Screening for Cytogenetic and Molecular Chromosome Rearrangements in Tunisian Children With Conotruncal Heart Defects
Abstract
Background. Conotruncal heart defects are cardiovascular malformations that have most been associated with chromosomal 22q11.2 microdeletion. Methods. To estimate frequency and investigate the clinical features of these microdeletions in unselected patients with conotruncal heart defects, a total of 26 patients originating from southern Tunisia had been prospectively evaluated through cytogenetic and molecular studies. The clinical analysis was performed according to a specific clinical protocol for the diagnosis of congenital cardiovascular malformations.

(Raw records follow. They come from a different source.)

Lemma read_at {A} pl p (f : TRE -> A) :
  triple Eb (At pl p) (gets_tre p f)
    (fun a w => At pl p w /\ exists t, w_tres w !! p = Some t /\ a = f t).
Proof. intros w Hw. pose proof Hw as (L & Hi & Hpl & t & Hp). eapply wp_gets_tre; eauto. Qed.

(** A free TRE is not blocked and has no event pending. *)
Lemma none_not_blocked win L w p t :
  Inv win L w -> w_tres w !! p = Some t -> L p = PNone -> blocked t = false.
Proof.
  intros Hi Hp HL. destruct (blocked t) eqn:E; [|done].
  destruct (tk_blocked _ _ _ _ _ (iv_tre _ _ _ Hi _ _ Hp) E); congruence.
Qed.

Lemma parked_not_blocked win L w p t :
  Inv win L w -> w_tres w !! p = Some t -> parked (L p) = true -> blocked t = false.
Proof.
  intros Hi Hp HL. destruct (blocked t) eqn:E; [|done].
  by destruct (tk_blocked _ _ _ _ _ (iv_tre _ _ _ Hi _ _ Hp) E) as [Heq|Heq]; rewrite Heq in HL.
Qed.

(** [self] schedules the free TRE [target]. *)
Lemma schedule_free win L w self target ev :
  Inv win L w -> is_Some (w_tres w !! self) -> is_Some (w_tres w !! target) ->
  ctrl ev = true -> L target = PNone ->
  exists w', schedule_next self target ev w = Ok (tt, w') /\ frame w w'
    /\ Inv win (move target (PEvent ev) L) w'.
Proof.
  intros Hi [ts Hs] [t Ht] Hc HL. eapply schedule_next_spec; try done; [by left| |].
  - eapply free_not_on; eauto.
  - by rewrite (none_not_blocked _ _ _ _ _ Hi Ht HL).
Qed.

Lemma frame_valid w w' q : frame w w' -> is_Some (w_tres w !! q) -> is_Some (w_tres w' !! q).
Proof. intros Hf [t Ht]. destruct (fr_tres _ _ Hf _ _ Ht); eauto. Qed.

Lemma tick_again_running p :
  triple Eb (Running p) (tick_again p) (fun _ => Alive p).
Proof.
  intros w (L & Hi & HL & Hp). destruct (schedule_free None L w p p TickEv) as (w' & Hr & Hf & Hi'); [done..|].
  eapply wp_run; [exact Hr|]. exists (move p (PEvent TickEv) L). split; [done|].
  split; [done|]. by eapply frame_valid.
Qed.

(** The common end of a primitive: count it, tick again, clear the arguments. *)
Lemma primitive_end p f :
  (forall t, same_core t (f t)) ->
  triple Eb (Running p) (count_entry p;; tick_again p;; upd_tre p f) (fun _ => Alive p).
Proof.
  intros Hf w Hw. wp_step. eapply wp_triple; [apply count_entry_at|exact Hw|]. intros [] w1 H1.
  wp_step. eapply wp_triple; [apply tick_again_running|exact H1|]. intros [] w2 H2.
  by apply upd_core.
Qed.

(** ** Statistics *)

Lemma Inv_logs win L w iss sr : Inv win L w -> Inv win L (set_logs iss sr w).
Proof. by intros []. Qed.

Lemma stat_event_ok dump reset p : triple Eb (Running p) (stat_event dump reset p 0 0) (fun _ => Alive p).
Proof.
  intros w Hw. unfold stat_event. do 6 wp_step. simpl.
  set (w1 := set_logs _ _ w).
  assert (Running p w1) as H1.
  { destruct Hw as (L & Hi & HL & Hp). exists L. split; [by apply Inv_logs|done]. }
  wp_step. eapply wp_triple; [apply count_entry_at|exact H1|]. intros [] w2 H2.
  by apply tick_again_running.
Qed.

(** ** Mutexes *)

Lemma Inv_mutexMap win L w m :
  Inv win L w -> map_Forall (mutex_ok L) m -> Inv win L (set_mutexMap m w).
Proof. intros [] Hm. by split. Qed.

Lemma At_mutexMap pl p w m :
  At pl p w -> (forall L, Inv None L w -> pl (L p) -> map_Forall (mutex_ok L) m) ->
  At pl p (set_mutexMap m w).
Proof. intros (L & Hi & HL & Hp) Hm. exists L. split; [apply Inv_mutexMap; eauto|done]. Qed.

Lemma initMutex_ok p : triple Eb (Running p) (initMutex p) (fun _ => Alive p).
Proof.
  intros w Hw. unfold initMutex.
  wp_step. eapply wp_triple; [apply read_at|exact Hw|]. intros a w1 [H1 _]. clear w Hw.
  do 2 wp_step. intros _. do 3 wp_step. wp_step. intros _. do 2 wp_step.
  apply primitive_end; [done|]. apply At_mutexMap; [done|].
  intros L Hi _. apply map_Forall_insert_2; [|apply Hi].
  split; simpl; [by intros q Hq; apply not_elem_of_nil in Hq|constructor|done|done].
Qed.

Lemma rewind_ok p : triple Eb (Running p) (rewind p) (fun _ => Alive p).
Proof.
  intros w Hw. unfold rewind. wp_step. eapply wp_triple; [by apply upd_core|exact Hw|].
  intros [] w1 H1. by apply tick_again_running.
Qed.

(** Parking [p] in a mutex, and taking a waiting TRE out of it. *)
Lemma Inv_park_mutex L w p a mx o :
  Inv None L w -> mutexMap w !! a = Some mx -> mx_owner mx = Some o -> o <> p ->
  L p = PNone -> is_Some (w_tres w !! p) ->
  Inv None (move p (PMutex a) L)
    (set_mutexMap (<[a := mkMutex (Some o) (mx_waiting mx ++ [p])]> (mutexMap w)) w).
Proof.
  intros Hi Ha Ho Hne HL Hp. pose proof (iv_mutex _ _ _ Hi _ _ Ha) as Hm.
  assert (mutex_ok (move p (PMutex a) L) a mx) as Hm' by (apply mutex_ok_move; [congruence|done]).
  eapply Inv_relocate; try done; [by rewrite HL|..]; simpl.
  - apply map_Forall_insert_2; [|apply mutexes_move; [congruence|apply Hi]].
    assert (p ∉ mx_waiting mx) as Hn.
    { intros Hin. pose proof (mo_parked _ _ _ Hm _ Hin). congruence. }
    split; simpl; [|apply NoDup_app; split_and!|done|].
    + intros q [Hq|Hq%list_elem_of_singleton]%elem_of_app; [by apply Hm'|subst q; apply move_eq].
    + apply Hm.
    + intros q Hq Hq'%list_elem_of_singleton. by subst q.
    + apply NoDup_singleton.
    + intros o' [= <-]. rewrite elem_of_app, list_elem_of_singleton.
      intros [Hin|?]; [|done]. by apply (mo_owner _ _ _ Hm o Ho).
  - apply barriers_move; [congruence|apply Hi].
  - apply queues_move; [congruence|congruence|apply Hi].
Qed.

Lemma Inv_unpark_mutex L w q a mx idx :
  Inv None L w -> mutexMap w !! a = Some mx -> mx_waiting mx !! idx = Some q ->
  Inv None (move q PNone L)
    (set_mutexMap (<[a := mkMutex (Some q) (delete idx (mx_waiting mx))]> (mutexMap w)) w)
  /\ L q = PMutex a.
Proof.
  intros Hi Ha Hq. pose proof (iv_mutex _ _ _ Hi _ _ Ha) as Hm.
  assert (L q = PMutex a) as HL by (apply Hm; by eapply list_elem_of_lookup_2).
  split; [|done].
  pose proof (delete_Permutation _ _ _ Hq) as Hperm. pose proof (mo_nodup _ _ _ Hm) as Hnd.
  rewrite Hperm in Hnd. apply NoDup_cons in Hnd as [Hnin Hnd].
  eapply Inv_relocate; try done; [apply (iv_valid _ _ _ Hi); congruence|by rewrite HL|..]; simpl.
  - apply map_Forall_replace.
    + split; simpl; [|done|done|by intros o [= <-]].
      intros r Hr. rewrite move_ne; [|by intros <-]. apply Hm. rewrite Hperm. by right.
    + intros a' m' Hne Ha'. apply mutex_ok_move; [congruence|by apply Hi].
  - apply barriers_move; [congruence|apply Hi].
  - apply queues_move; [congruence|congruence|apply Hi].
Qed.

Lemma lockMutex_ok p : triple Eb (Running p) (lockMutex p) (fun _ => Alive p).
Proof.
  intros w Hw. unfold lockMutex.
  wp_step. eapply wp_triple; [apply read_at|exact Hw|]. intros a w1 [H1 _]. clear w Hw.
  do 2 wp_step. intros _. do 2 wp_step.
  destruct (mutexMap w1 !! a) as [mx|] eqn:Ha; [|by apply rewind_ok].
  wp_step. apply (wp_mono _ _ (fun _ => Alive p)).
  - destruct (mx_owner mx) as [o|] eqn:Ho.
    + do 2 wp_step. intros Hne%bool_decide_eq_false_1. wp_step.
      destruct H1 as (L & Hi & HL & Hp). exists (move p (PMutex a) L).
      split; [by apply Inv_park_mutex|done].
    + do 2 wp_step. apply tick_again_running. apply At_mutexMap; [done|].
      intros L Hi _. apply map_Forall_insert_2; [|apply Hi].
      pose proof (iv_mutex _ _ _ Hi _ _ Ha) as Hm. rewrite (mo_free _ _ _ Hm Ho).
      split; simpl; [by intros q Hq; apply not_elem_of_nil in Hq|constructor|done|].
      intros o _. apply not_elem_of_nil.
  - intros [] w2 H2. wp_step. eapply wp_triple; [apply count_entry_at|exact H2|].
    intros [] w3 H3. by apply upd_core.
Qed.

(** Scheduling does not look at the shared structures, so it may be done before
    or after they are changed. *)
Record map_update (f : World -> World) : Prop := {
  mu_sched : forall w, w_sched (f w) = w_sched w;
  mu_tres : forall w, w_tres (f w) = w_tres w;
  mu_set_sched : forall s w, set_w_sched s (f w) = f (set_w_sched s w);
  mu_set_tres : forall t w, set_w_tres t (f w) = f (set_w_tres t w)
}.

Lemma schedule_next_commute f self target ev w :
  map_update f ->
  schedule_next self target ev (f w)
  = match schedule_next self target ev w with Ok (u, w') => Ok (u, f w') | Err e => Err e end.
Proof.
  intros [H1 H2 H3 H4].
  unfold schedule_next, interval, edge, gets_tre, upd_tre, on_wsched, gets, world_now, mbind, M_bind, mret, M_ret.
  rewrite H2. destruct (w_tres w !! self) as [ts|] eqn:Es; [|done].
  cbv beta iota. rewrite H2, Es, H1. cbv beta iota. rewrite H2, Es. cbv beta iota.
  destruct (clockEdge _ _ _ _) as [when clk']. rewrite H2, Es. cbv beta iota.
  rewrite H4, H2. destruct (w_tres (set_w_tres _ w) !! target); [|done]. cbv beta iota.
  rewrite H1. destruct (s_schedule _ _ _) as [[[] s]|e]; [|done]. by rewrite H3.
Qed.

Lemma schedule_then f self target ev w w'' (Q : unit -> World -> Prop) :
  map_update f -> schedule_next self target ev (f w) = Ok (tt, w'') -> Q tt w'' ->
  wp Eb (schedule_next self target ev;; modify f) Q w.
Proof.
  intros Hf Hs HQ. rewrite schedule_next_commute in Hs by done. wp_step.
  destruct (schedule_next self target ev w) as [[[] w']|e] eqn:E; [|done].
  eapply wp_run; [done|]. simpl. wp_step. by simplify_eq.
Qed.

Lemma pick_lookup r (l : list nat) : l <> [] -> is_Some (l !! pick r l).
Proof.
  intros Hl. apply lookup_lt_is_Some. unfold pick. destruct l as [|x l]; [done|].
  pose proof (Z.mod_pos_bound r (Z.of_nat (length (x :: l)))). simpl length in *. lia.
Qed.

(** Handing the mutex over. *)
Lemma handoff_ok p a mx idx target w :
  Running p w -> mutexMap w !! a = Some mx -> mx_waiting mx !! idx = Some target ->
  wp Eb (schedule_next p target TickEv;;
         modify (set_mutexMap (<[a := mkMutex (Some target) (delete idx (mx_waiting mx))]> (mutexMap w))))
     (fun _ => Running p) w.
Proof.
  intros (L & Hi & HL & Hp) Ha Hidx.
  destruct (Inv_unpark_mutex L w target a mx idx Hi Ha Hidx) as [Hi' HLt].
  assert (target <> p) as Hne by congruence.
  destruct (schedule_free None _ _ p target TickEv Hi') as (w' & Hr & Hf & Hi''); [done| |done|apply move_eq|].
  { apply (iv_valid _ _ _ Hi). congruence. }
  eapply schedule_then; [|exact Hr|]; [done|].
  exists (move target (PEvent TickEv) (move target PNone L)).
  split; [done|]. split; [by rewrite !move_ne|by eapply frame_valid].
Qed.

Lemma unlockMutex_ok p env : triple Eb (Running p) (unlockMutex p env) (fun _ => Alive p).
Proof.
  intros w Hw. unfold unlockMutex.
  wp_step. eapply wp_triple; [apply read_at|exact Hw|]. intros a w1 [H1 _]. clear w Hw.
  do 2 wp_step. intros _. do 2 wp_step.
  destruct (mutexMap w1 !! a) as [mx|] eqn:Ha; [|by wp_step].
  do 2 wp_step. intros _. wp_step. apply (wp_mono _ _ (fun _ => Running p)).
  - destruct (mx_waiting mx) as [|x l] eqn:Hwt.
    + wp_step. apply At_mutexMap; [done|]. intros L Hi _. apply map_Forall_insert_2; [|apply Hi].
      split; simpl; [by intros q Hq; apply not_elem_of_nil in Hq|constructor|done|done].
    + rewrite <- Hwt. destruct (pick_lookup (e_rand env) (mx_waiting mx)) as [target Ht]; [by rewrite Hwt|].
      rewrite Ht. by apply handoff_ok.
  - intros [] w2 H2. by apply primitive_end.
Qed.

(** ** Barriers *)

Lemma Inv_barrierMap win L w m :
  Inv win L w -> map_Forall (barrier_ok L) m -> Inv win L (set_barrierMap m w).
Proof. intros [] Hm. by split. Qed.

Lemma initBarrier_ok p : triple Eb (Running p) (initBarrier p) (fun _ => Alive p).
Proof.
  intros w Hw. unfold initBarrier.
  wp_step. eapply wp_triple; [apply read_at|exact Hw|]. intros a w1 [H1 _]. clear w Hw.
  wp_step. eapply wp_triple; [apply read_at|exact H1|]. intros d w2 [H2 (t & Ht & ->)]. clear w1 H1.
  do 2 wp_step. intros _. do 2 wp_step. intros Hd. do 3 wp_step. wp_step. intros _. do 2 wp_step.
  apply primitive_end; [done|]. destruct H2 as (L & Hi & HL & Hp). exists L. split; [|done].
  apply Inv_barrierMap; [done|]. apply map_Forall_insert_2; [|apply Hi].
  split; simpl; [by intros q Hq; apply not_elem_of_nil in Hq|constructor|].
  destruct (tk_data _ _ _ _ _ (iv_tre _ _ _ Hi _ _ Ht)). lia.
Qed.

Lemma Inv_park_barrier L w p a ba :
  Inv None L w -> barrierMap w !! a = Some ba -> L p = PNone -> is_Some (w_tres w !! p) ->
  Z.of_nat (length (ba_arrived ba ++ [p])) < ba_count ba ->
  Inv None (move p (PBarrier a) L)
    (set_barrierMap (<[a := mkBarrier (ba_count ba) (ba_arrived ba ++ [p])]> (barrierMap w)) w).
Proof.
  intros Hi Ha HL Hp Hlen. pose proof (iv_barrier _ _ _ Hi _ _ Ha) as Hb.
  assert (barrier_ok (move p (PBarrier a) L) a ba) as Hb' by (apply barrier_ok_move; [congruence|done]).
  eapply Inv_relocate; try done; [by rewrite HL|..]; simpl.
  - apply mutexes_move; [congruence|apply Hi].
  - apply map_Forall_insert_2; [|apply barriers_move; [congruence|apply Hi]].
    split; simpl; [|apply NoDup_app; split_and!|done].
    + intros q [Hq|Hq%list_elem_of_singleton]%elem_of_app; [by apply Hb'|subst q; apply move_eq].
    + apply Hb.
    + intros q Hq Hq'%list_elem_of_singleton. subst q.
      pose proof (bo_parked _ _ _ Hb _ Hq). congruence.
    + apply NoDup_singleton.
  - apply queues_move; [congruence|congruence|apply Hi].
Qed.

(** Everybody leaves the barrier. *)
Definition leave (l : list nat) (L : nat -> place) : nat -> place :=
  fun q => if decide (q ∈ l) then PNone else L q.

Lemma Inv_open_barrier L w a ba :
  Inv None L w -> barrierMap w !! a = Some ba ->
  Inv None (leave (ba_arrived ba) L)
    (set_barrierMap (<[a := mkBarrier (ba_count ba) []]> (barrierMap w)) w).
Proof.
  intros Hi Ha. pose proof (iv_barrier _ _ _ Hi _ _ Ha) as Hb.
  assert (forall q x, L q = x -> x <> PBarrier a -> leave (ba_arrived ba) L q = x) as Hl.
  { intros q x Hx Hne. unfold leave. case_decide as Hin; [|done].
    pose proof (bo_parked _ _ _ Hb _ Hin). congruence. }
  apply (Inv_rearrange None L _ _ _ Hi); try done; simpl.
  - intros q. unfold leave. case_decide as Hin; [|done]. intros _.
    pose proof (bo_parked _ _ _ Hb _ Hin) as HL. rewrite HL. split; [done|].
    apply (iv_valid _ _ _ Hi). congruence.
  - intros a' m Hm. eapply mutex_ok_change; [|by apply Hi]. intros q Hq. by apply Hl.
  - apply map_Forall_replace.
    + split; simpl; [by intros q Hq; apply not_elem_of_nil in Hq|constructor|].
      pose proof (bo_count _ _ _ Hb). lia.
    + intros a' b' Hne Hb'. eapply barrier_ok_change; [|by apply Hi].
      intros q Hq. apply Hl; [done|congruence].
  - intros k x Hx. eapply queue_ok_change; [| |by apply Hi]; intros q Hq; by apply Hl.
Qed.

A molecular cytogenetic technique was undertaken by fluorescence in situ hybridization (FISH) using 2 probes: LSI DiGeorge N25 (D22S75) region probe N25/ARSA, and LSI DiGeorge/VCFS region probe TUPLE1/ARSA. cytogenetic analysis with RHG banding was carried out to detect chromosome rearrangements. All patients have normal karyotype 46,XX or 46,XY. Results: The frequency of the 22q11.2 microdeletion in the subjects carrying conotruncal heart defects with or without extracardiac signs of our series is thus estimated at 3.85% (1/26). Conclusion: The microdeleted subject is carrying a tetralogy of Fallot.